__What is being asked__
Which lines run from the line with "(** The set" through the line with "Abbreviation F := (fun" in the entries below? Print them exactly, both ends included, and nothing more.

(Dataset records)
=== Section Start ===

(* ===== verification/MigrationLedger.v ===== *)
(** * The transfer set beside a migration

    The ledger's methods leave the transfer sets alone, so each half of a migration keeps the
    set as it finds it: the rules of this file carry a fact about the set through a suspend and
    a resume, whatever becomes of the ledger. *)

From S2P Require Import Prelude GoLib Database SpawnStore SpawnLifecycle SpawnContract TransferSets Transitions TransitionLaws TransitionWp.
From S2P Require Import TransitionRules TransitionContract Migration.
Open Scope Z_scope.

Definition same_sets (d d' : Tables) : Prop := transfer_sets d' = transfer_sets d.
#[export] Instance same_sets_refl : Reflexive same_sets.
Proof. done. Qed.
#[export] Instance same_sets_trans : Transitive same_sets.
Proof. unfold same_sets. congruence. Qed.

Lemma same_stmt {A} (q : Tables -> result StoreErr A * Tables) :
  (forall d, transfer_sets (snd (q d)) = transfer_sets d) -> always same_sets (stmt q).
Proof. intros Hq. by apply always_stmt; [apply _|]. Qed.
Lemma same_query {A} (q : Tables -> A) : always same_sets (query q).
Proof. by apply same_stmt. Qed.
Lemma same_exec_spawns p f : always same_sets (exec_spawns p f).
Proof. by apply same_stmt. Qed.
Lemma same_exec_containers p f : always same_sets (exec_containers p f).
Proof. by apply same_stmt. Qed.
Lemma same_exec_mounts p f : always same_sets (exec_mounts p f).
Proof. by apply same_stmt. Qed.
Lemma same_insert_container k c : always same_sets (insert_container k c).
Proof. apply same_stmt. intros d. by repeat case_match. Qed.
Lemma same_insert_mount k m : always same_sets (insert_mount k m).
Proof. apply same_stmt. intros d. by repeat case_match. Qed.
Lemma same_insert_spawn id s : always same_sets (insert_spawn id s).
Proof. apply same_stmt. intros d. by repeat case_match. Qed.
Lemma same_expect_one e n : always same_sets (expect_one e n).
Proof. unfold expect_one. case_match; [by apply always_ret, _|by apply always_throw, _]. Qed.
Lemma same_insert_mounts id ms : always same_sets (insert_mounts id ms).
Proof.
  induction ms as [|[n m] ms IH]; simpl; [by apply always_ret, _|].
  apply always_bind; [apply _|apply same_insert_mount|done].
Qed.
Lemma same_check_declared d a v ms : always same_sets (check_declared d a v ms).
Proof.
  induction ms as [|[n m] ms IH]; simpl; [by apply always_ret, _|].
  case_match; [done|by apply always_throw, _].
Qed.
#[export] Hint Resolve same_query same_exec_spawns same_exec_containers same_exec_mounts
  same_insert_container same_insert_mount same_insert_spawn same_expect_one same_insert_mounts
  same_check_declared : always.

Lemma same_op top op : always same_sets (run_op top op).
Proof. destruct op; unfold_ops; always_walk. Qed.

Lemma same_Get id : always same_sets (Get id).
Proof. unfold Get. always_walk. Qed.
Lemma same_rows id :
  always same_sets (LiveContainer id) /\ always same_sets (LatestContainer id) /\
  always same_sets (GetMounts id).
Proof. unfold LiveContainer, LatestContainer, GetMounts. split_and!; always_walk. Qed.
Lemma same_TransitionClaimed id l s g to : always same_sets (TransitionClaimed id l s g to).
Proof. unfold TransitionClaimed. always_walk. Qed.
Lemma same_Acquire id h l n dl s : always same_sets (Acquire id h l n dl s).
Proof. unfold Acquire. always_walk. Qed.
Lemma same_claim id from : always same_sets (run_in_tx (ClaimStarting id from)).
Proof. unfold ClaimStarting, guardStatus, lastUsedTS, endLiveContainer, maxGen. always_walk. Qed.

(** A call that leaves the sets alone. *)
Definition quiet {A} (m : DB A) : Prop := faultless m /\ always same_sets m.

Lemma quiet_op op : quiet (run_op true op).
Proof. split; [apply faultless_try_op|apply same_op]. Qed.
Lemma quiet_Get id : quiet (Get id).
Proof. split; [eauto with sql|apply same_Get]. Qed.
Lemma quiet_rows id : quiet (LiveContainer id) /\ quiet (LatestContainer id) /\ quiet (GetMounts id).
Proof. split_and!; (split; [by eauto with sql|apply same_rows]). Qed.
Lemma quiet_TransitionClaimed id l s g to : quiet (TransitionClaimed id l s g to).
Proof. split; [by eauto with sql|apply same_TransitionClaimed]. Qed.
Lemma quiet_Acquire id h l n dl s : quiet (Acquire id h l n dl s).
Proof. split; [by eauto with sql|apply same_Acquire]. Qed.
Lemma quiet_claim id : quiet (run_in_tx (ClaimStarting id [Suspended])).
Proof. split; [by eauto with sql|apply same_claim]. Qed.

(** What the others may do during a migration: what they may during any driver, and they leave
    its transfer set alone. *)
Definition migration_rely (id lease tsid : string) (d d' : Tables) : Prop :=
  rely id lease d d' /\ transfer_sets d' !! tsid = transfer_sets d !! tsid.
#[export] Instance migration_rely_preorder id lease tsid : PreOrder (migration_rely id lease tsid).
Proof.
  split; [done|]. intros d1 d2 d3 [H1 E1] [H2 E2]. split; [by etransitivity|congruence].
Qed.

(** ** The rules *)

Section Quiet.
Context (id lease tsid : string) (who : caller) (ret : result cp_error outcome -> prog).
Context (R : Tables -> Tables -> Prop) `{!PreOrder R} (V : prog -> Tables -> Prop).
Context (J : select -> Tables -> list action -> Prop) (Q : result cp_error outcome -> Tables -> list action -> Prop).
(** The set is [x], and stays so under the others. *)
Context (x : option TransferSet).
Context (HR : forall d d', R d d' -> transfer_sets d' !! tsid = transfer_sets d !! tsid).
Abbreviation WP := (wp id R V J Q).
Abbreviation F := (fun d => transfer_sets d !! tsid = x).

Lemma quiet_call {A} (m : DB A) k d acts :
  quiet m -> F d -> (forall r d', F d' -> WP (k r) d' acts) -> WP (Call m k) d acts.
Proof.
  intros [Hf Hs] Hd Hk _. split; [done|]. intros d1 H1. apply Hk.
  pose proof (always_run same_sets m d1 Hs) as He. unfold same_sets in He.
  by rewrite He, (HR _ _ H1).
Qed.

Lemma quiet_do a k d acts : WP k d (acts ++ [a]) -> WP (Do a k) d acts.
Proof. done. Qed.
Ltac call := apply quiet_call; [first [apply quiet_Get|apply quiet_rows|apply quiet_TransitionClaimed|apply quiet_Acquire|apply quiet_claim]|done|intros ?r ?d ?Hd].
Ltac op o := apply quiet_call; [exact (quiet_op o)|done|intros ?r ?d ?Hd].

=== Section End ===

__Expected answer__
(** The set is [x], and stays so under the others. *)
Context (x : option TransferSet).
Context (HR : forall d d', R d d' -> transfer_sets d' !! tsid = transfer_sets d !! tsid).
Abbreviation WP := (wp id R V J Q).
Abbreviation F := (fun d => transfer_sets d !! tsid = x).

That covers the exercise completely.